(Stored data)
━━━━━━━━━━━━━━━━
Lemma fold_put_eq (f : Spec -> option json) specs v s0 :
  s0 ∈ specs -> (forall s, s ∈ specs -> sp_Key s = sp_Key s0 -> s = s0) ->
  fold_left (fun v s => put_value v (sp_Key s) (f s)) specs v !! sp_Key s0
  = match f s0 with Some x => Some x | None => v !! sp_Key s0 end.
Proof using.
  revert v. induction specs as [|s specs IH]; intros v Hin Hu; [by apply not_elem_of_nil in Hin|].
  cbn [fold_left]. destruct (decide (sp_Key s0 ∈ map sp_Key specs)) as [Hin'|Hn].
  - apply list_elem_of_fmap in Hin' as (s' & Hk & Hin').
    assert (s' = s0) as -> by (apply Hu; [by right|done]).
    rewrite IH; [|done|intros s' Hs'; apply Hu; by right].
    destruct (f s0) as [x|] eqn:E; [done|].
    unfold put_value. destruct (f s) as [y|] eqn:Ef; [|done].
    destruct (decide (sp_Key s = sp_Key s0)) as [He|He]; [|by apply lookup_insert_ne].
    assert (s = s0) as -> by (apply Hu; [by left|done]). congruence.
  - apply elem_of_cons in Hin as [->|Hin].
    + rewrite fold_put_ne.
      * unfold put_value. destruct (f s); [|done]. by rewrite lookup_insert_eq.
      * intros s' Hs He. apply Hn. rewrite <- He. by apply list_elem_of_fmap_2.
    + destruct Hn. by apply list_elem_of_fmap_2.
Qed.

Lemma loadValues_lookup t sections key :
  loadValues Open_ reg t sections !! key
  = match Lookup reg key with
    | Some s => if decide (sp_Section s ∈ sections) then effective t key else None
    | None => None
    end.
Proof using wf.
  unfold loadValues. set (specs := concat (map (SectionKeys reg) sections)).
  assert (Hs : forall s, s ∈ specs <-> Lookup reg (sp_Key s) = Some s /\ sp_Section s ∈ sections).
  { intros s. subst specs. rewrite list_elem_of_In, in_concat. split.
    - intros (l & (sec & <- & Hsec)%in_map_iff & Hin). apply list_elem_of_In, SectionKeys_elem in Hin as [H <-]; [|done].
      split; [done|]. by apply list_elem_of_In.
    - intros [H Hsec]. exists (SectionKeys reg (sp_Section s)). split.
      + apply in_map. by apply list_elem_of_In.
      + apply list_elem_of_In. by apply SectionKeys_elem. }
  assert (Hu : forall s s', s ∈ specs -> s' ∈ specs -> sp_Key s = sp_Key s' -> s = s').
  { intros s s' [H _]%Hs [H' _]%Hs E. congruence. }
  destruct (Lookup reg key) as [s|] eqn:El.
  - assert (Hk : sp_Key s = key) by (by apply wf). destruct (decide _) as [Hin|Hn].
    + assert (Hsin : s ∈ specs) by (apply Hs; by rewrite Hk).
      unfold effective. rewrite <- Hk at 2. rewrite <- Hk at 1.
      rewrite (fold_put_eq (fun s => t !! sp_Key s ≫= stored_value Open_ (sp_Key s)))
        by (try done; intros s' Hs'; by apply Hu).
      rewrite Hk, El. destruct (t !! key ≫= stored_value Open_ key); [done|].
      rewrite <- Hk. rewrite (fold_put_eq base_value) by (try done; intros s' Hs'; by apply Hu).
      rewrite lookup_empty. by destruct (base_value s).
    + rewrite (fold_put_ne (fun s => t !! sp_Key s ≫= stored_value Open_ (sp_Key s))), fold_put_ne;
        [done|..]; intros s' [H' Hsec]%Hs E; rewrite E in H'; apply Hn; congruence.
  - rewrite (fold_put_ne (fun s => t !! sp_Key s ≫= stored_value Open_ (sp_Key s))), fold_put_ne;
      [done|..]; intros s' [H' Hsec]%Hs E; rewrite E in H'; congruence.
Qed.

Variable exec_ok : string -> bool.
Variable query_ok : bool.
Hypothesis box : forall v key c, Seal v key = Some c -> Open_ c key = Some v.

Abbreviation set_row_ := (set_row Seal reg exec_ok).
Abbreviation set_all_ := (set_all Seal reg exec_ok).
Abbreviation Apply_ := (Apply Seal Open_ ParseAddress reg exec_ok query_ok).

(** What writing a value to a key leaves as its stored value. *)
Definition written key value : option json :=
  if is_secret reg key && secretClears value then None else Some value.

Lemma set_row_ok t key value t' :
  set_row_ t key value = Ok t' ->
  t' !! key ≫= stored_value Open_ key = written key value /\
  forall k, k <> key -> t' !! k = t !! k.
Proof using box.
  unfold set_row, written, secretClears, put. destruct (is_secret reg key); cbn [negb andb].
  - destruct (as_string value) as [plain|]; [|done]. destruct (beq plain []).
    + destruct (exec_ok key); [|done]. intros [= <-].
      split; [by rewrite lookup_partial_alter_eq|]. intros k Hk. by apply lookup_partial_alter_ne.
    + destruct (Seal value key) as [c|] eqn:Es; [|done]. destruct (exec_ok key); [|done].
      intros [= <-]. split; [rewrite lookup_partial_alter_eq; by apply box|].
      intros k Hk. by apply lookup_partial_alter_ne.
  - destruct (exec_ok key); [|done]. intros [= <-].
    split; [by rewrite lookup_partial_alter_eq|]. intros k Hk. by apply lookup_partial_alter_ne.
Qed.

Lemma set_all_ok t changes t' :
  NoDup changes.*1 -> set_all_ t changes = Ok t' ->
  (forall key value, (key, value) ∈ changes -> t' !! key ≫= stored_value Open_ key = written key value) /\
  (forall key, key ∉ changes.*1 -> t' !! key = t !! key).
Proof using box.
  revert t. induction changes as [|[k v] changes IH]; intros t Hd; cbn [set_all].
  { intros [= <-]. split; [by intros ? ? ?%not_elem_of_nil|done]. }
  cbn [fmap list_fmap fst] in Hd. apply list.NoDup_cons in Hd as [Hk Hd].
  intros (t1 & H1 & H2)%rbind_ok. apply set_row_ok in H1 as [Hs Ho].
  destruct (IH t1 Hd H2) as [IH1 IH2]. split.
  - intros key value [[= -> ->]|Hin]%elem_of_cons; [|by apply IH1]. by rewrite IH2.
  - intros key Hn. cbn [fmap list_fmap fst] in Hn. apply not_elem_of_cons in Hn as [Hne Hn].
    rewrite IH2 by done. by apply Ho.
Qed.

Lemma merge_lookup changes v :
  NoDup changes.*1 ->
  (forall key value, (key, value) ∈ changes ->
     fold_left (merge reg) changes v !! key = written key value) /\
  (forall key, key ∉ changes.*1 -> fold_left (merge reg) changes v !! key = v !! key).
Proof using.
  revert v. induction changes as [|[k x] changes IH]; intros v Hd; cbn [fold_left].
  { split; [by intros ? ? ?%not_elem_of_nil|done]. }
  cbn [fmap list_fmap fst] in Hd. apply list.NoDup_cons in Hd as [Hk Hd].
  destruct (IH (merge reg v (k, x)) Hd) as [IH1 IH2].
  split.
  - intros key value [[= -> ->]|Hin]%elem_of_cons; [|by apply IH1]. rewrite IH2 by done.
    unfold written, merge. cbn [fst snd]. destruct (_ && _); [apply lookup_delete_eq|apply lookup_insert_eq].
  - intros key Hn. cbn [fmap list_fmap fst] in Hn. apply not_elem_of_cons in Hn as [Hne Hn].
    rewrite IH2 by done. unfold merge. cbn [fst snd].
    destruct (_ && _); [by apply lookup_delete_ne|by apply lookup_insert_ne].
Qed.

Lemma plan_keys_ok changes seen touched touched' :
  plan_keys ParseAddress reg changes seen touched = Ok touched' ->
  NoDup changes.*1 /\ (forall key, key ∈ changes.*1 -> key ∉ seen) /\
  Forall (fun c => exists s, Lookup reg c.1 = Some s /\ Validate ParseAddress s c.2 = None /\
    (sp_Section s <> ""%string -> sp_Section s ∈ touched')) changes /\
  touched ⊆ touched'.
Proof using.
  clear wf box exec_ok query_ok Seal Open_ sealed.
  revert seen touched. induction changes as [|[k x] changes IH]; intros seen touched; cbn [plan_keys].
  { intros [= <-]. split_and!; [constructor|by intros ? ?%not_elem_of_nil|constructor|done]. }
  destruct (Lookup reg k) as [s|] eqn:El; [|done].
  case_bool_decide as Hseen; [done|]. destruct (Validate ParseAddress s x) eqn:Ev; [done|].
  intros H. apply IH in H as (Hd & Hs & Hf & Ht). split_and!.
  - cbn [fmap list_fmap fst]. apply list.NoDup_cons. split; [|done]. intros Hin%Hs. set_solver.
  - intros key. cbn [fmap list_fmap fst]. intros [->|Hin%Hs]%elem_of_cons; set_solver.
  - constructor; [|done]. exists s. split_and!; [done|done|]. intros Hne. apply Ht.
    rewrite (bool_decide_eq_false_2 _ Hne). set_solver.
  - case_bool_decide; set_solver.
Qed.

Lemma first_violation_none rules v :
  first_violation rules v = None <-> Forall (fun rule => sr_Check rule v = None) rules.
Proof using.
  induction rules as [|r rules IH]; cbn [first_violation]; [by split|].
  destruct (sr_Check r v) eqn:E; split.
  - done.
  - intros Hf. apply Forall_cons_iff in Hf as [? _]. congruence.
  - intros H. constructor; [done|]. by apply IH.
  - intros Hf. apply Forall_cons_iff in Hf as [_ ?]. by apply IH.
Qed.

Lemma plan_ok t changes :
  plan Open_ ParseAddress reg query_ok t changes = None ->
  exists touched, plan_keys ParseAddress reg changes ∅ ∅ = Ok touched /\
    Forall (fun rule => sr_Check rule
              (fold_left (merge reg) changes (loadValues Open_ reg t (rulesTouching reg touched).2)) = None)
      (rulesTouching reg touched).1.
Proof using.
  unfold plan. destruct (plan_keys ParseAddress reg changes ∅ ∅) as [touched|]; [|done].
  intros H. exists touched. split; [done|]. revert H.
  destruct (rulesTouching reg touched) as [rules load]. cbn [fst snd].
  destruct rules as [|r rules]; [by constructor|]. destruct query_ok; [|done].
  by intros ?%first_violation_none.
Qed.

(** A rule reads the sections it declares and nothing else. *)
Definition local_rule (rule : SectionRule) : Prop :=
  forall v v' : Values,
  (forall key s, Lookup reg key = Some s -> sp_Section s ∈ looks_at rule -> v !! key = v' !! key) ->
  sr_Check rule v = sr_Check rule v'.

(** Every rule holds of what is stored. *)
Definition consistent t : Prop :=
  forall rule, rule ∈ all_rules reg ->
  sr_Check rule (loadValues Open_ reg t (elements (looks_at rule))) = None.

Lemma rule_on t rule v :
  local_rule rule ->
  (forall key s, Lookup reg key = Some s -> sp_Section s ∈ looks_at rule -> v !! key = effective t key) ->
  sr_Check rule v = sr_Check rule (loadValues Open_ reg t (elements (looks_at rule))).
Proof using wf.
  intros Hl Hv. apply Hl. intros key s Hk Hs. rewrite loadValues_lookup, Hk.
  rewrite decide_True by (by apply elem_of_elements). by apply (Hv key s).
Qed.

(** A key the batch changes, and one it does not. *)
Lemma effective_written t t' key value s :
  Lookup reg key = Some s -> t' !! key ≫= stored_value Open_ key = written key value ->
  effective t' key = written key value.
Proof using.
  intros Hk Hs. unfold effective. rewrite Hk, Hs. unfold written, is_secret. rewrite Hk.
  case_bool_decide as Hsec; cbn [andb]; [|done]. destruct (secretClears value); [|done].
  unfold base_value. by rewrite bool_decide_eq_true_2.
Qed.

Lemma effective_same t t' key : t' !! key = t !! key -> effective t' key = effective t key.
Proof using. unfold effective. by intros ->. Qed.
(* ===== verification/Admission.v ===== *)
(** * Admitting a request: [Admission.Prepare] and [PricingSnapshot.LockInputs] of
    [internal/gateway/proxy/pipeline.go]

    Authentication, the kill switch, the model gates, resolution, the locked
    prices, budget, rate limiting and the amount to hold, in the order the code
    runs them; and a whole request, from admission through the execution of
    [Attempt.v] to the settlement of [Settlement.v]. *)
From S2P Require Import Prelude GoStr BreakerStore Breaker RateLimit Rational Money PriceTable Pricing.
From S2P Require Import UnitPricing Surfaces Usage Stream Catalog Errors Classify Guard Billing Routing.
From S2P Require Import Rotation Ledger Settlement KeyFormat Cache Auth Credentials Attempt Settings.

Open Scope Z_scope.

(** ** What a request carries *)

(** What the probes of [protocols.go] and [images.go] decode from the body;
    [pb_Model] is [None] when it is not JSON. *)
Record Probes := mkProbes {
  pb_Model : option string;
  pb_MaxTokens : Z;
  pb_MaxCompletionTokens : Z;
  pb_MaxOutputTokens : Z;
  pb_GenerationMax : Z;          (** generationConfig.maxOutputTokens *)
  pb_Size : string;
  pb_Quality : string;
}.

Record Incoming := mkIncoming {
  ic_req : Request;
  ic_Credential : bytes;
  ic_Protocol : string;
  ic_Model : string;             (** of the address; empty elsewhere *)
  ic_Ref : StateReference;
  ic_Utility : bool;
  ic_body : Probes;
}.

Definition ModelOf (b : Probes) : result string string :=
  match pb_Model b with
  | None => Err "proxy: invalid JSON in request body"%string
  | Some m => if bool_decide (m = ""%string) then Err "proxy: missing model field"%string else Ok m
  end.

Definition modelForRequest (ic : Incoming) : result string string :=
  if negb (bool_decide (ic_Model ic = ""%string)) then Ok (ic_Model ic) else ModelOf (ic_body ic).

Definition MaxTokensOf (b : Probes) : Z :=
  if 0 <? pb_GenerationMax b then pb_GenerationMax b
  else if 0 <? pb_MaxOutputTokens b then pb_MaxOutputTokens b
  else if 0 <? pb_MaxCompletionTokens b then pb_MaxCompletionTokens b
  else pb_MaxTokens b.

(** ** The pricing snapshot *)

(** A row of [ResolveUsagePricing]. *)
Record UsagePricingRow := mkUsagePricing {
  up_ModelID : uuid;
  up_ModelSlug : string;
  up_PricingPlanID : uuid;
  up_ModelMultiplierBps : Z;
  up_PlanMultiplierBps : Z;
  up_PlanModelOverride : bool;
}.

(** What one repeatable-read transaction answers, beside the catalog's [Queries]. *)
Record PriceQueries := mkPriceQueries {
  ResolveUsagePricing : string -> uuid -> result string (option UsagePricingRow);
  ListModelPriceDimensionRates : uuid -> result string (list DimensionRow);
  ListModelPriceToolRates : uuid -> result string (list ToolRow);
  ListModelPriceUnitRates : uuid -> result string (list UnitRow);
}.

Definition LockedPriceTable (q : PriceQueries) (modelID : uuid) (pricing : ModelPricingSnapshot) :
    result string PriceTable :=
  try dims <- ListModelPriceDimensionRates q modelID;
  try tools <- ListModelPriceToolRates q modelID;
  Ok (WithToolPrices (NewPriceTable (Upstream pricing) dims) tools).

Definition LockedUnitPriceTable (q : PriceQueries) (modelID : uuid) : result string UnitPriceTable :=
  try rows <- ListModelPriceUnitRates q modelID;
  Ok (NewUnitPriceTable rows).

(** ** The collaborators *)

Section admission.
Context {C L raw T : Type} `{CacheStore Identity C} `{Limiter L}.

Variable ValidateTransport : raw -> result string T.
(** The hash of a credential, and the hexadecimal SHA-256 of the exchange rate. *)
Variable HashToken : bytes -> string.
Variable sha256hex : bytes -> string.

(** The reads of one request: authentication, settings, affinity (outside and inside
    the transaction), the organization's credentials, the snapshot, spend, and
    whether the transaction opens and commits.  [ev_now] is the clock of the key
    cache and of the alerts, [ev_later] when the snapshot is cached. *)
Record Env := mkEnv {
  ev_auth : AuthQueries;
  ev_int : string -> result read_error (option Z);
  ev_bool : string -> result read_error (option bool);
  ev_string : string -> result read_error (option bytes);
  ev_affinity : uuid -> string -> string -> string -> result string (option Affinity);
  ev_affinity_tx : uuid -> string -> string -> string -> result string (option Affinity);
  ev_byok : uuid -> result string (list OrgProviderKey);
  ev_begin : bool;
  ev_commit : bool;
  ev_catalog : Queries (raw := raw);
  ev_prices : PriceQueries;
  ev_spend : uuid -> Date -> result string Z;
  ev_today : Date;
  ev_clock : Clock;
  ev_now : Z;
  ev_later : Z;
}.

(** What admission changes: the key cache, the recorded last uses, the transports
    last seen valid, the limiter, and the alerts with when each model last raised
    one. *)
Record AdmState := mkAdm {
  ad_cache : C;
  ad_used : list uuid;
  ad_known : gmap string T;
  ad_limiter : L;
  ad_seen : gmap string Z;
  ad_alerts : list string;
}.

Implicit Types (ev : Env) (st : AdmState) (ic : Incoming) (id : Identity).

Definition with_known st kg := mkAdm (ad_cache st) (ad_used st) kg (ad_limiter st) (ad_seen st) (ad_alerts st).
Definition with_limits st l := mkAdm (ad_cache st) (ad_used st) (ad_known st) l (ad_seen st) (ad_alerts st).

Definition unpricedAlertInterval : Z := 60 * 60 * Second.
━━━━━━━━━━━━━━━━
Nothing but the lines from the line that contains "Implicit Types (ev" to the last line of the records above should appear in the answer; please copy them exactly.

EXERCISE OUTPUT –
Implicit Types (ev : Env) (st : AdmState) (ic : Incoming) (id : Identity).

Definition with_known st kg := mkAdm (ad_cache st) (ad_used st) kg (ad_limiter st) (ad_seen st) (ad_alerts st).
Definition with_limits st l := mkAdm (ad_cache st) (ad_used st) (ad_known st) l (ad_seen st) (ad_alerts st).

Definition unpricedAlertInterval : Z := 60 * 60 * Second.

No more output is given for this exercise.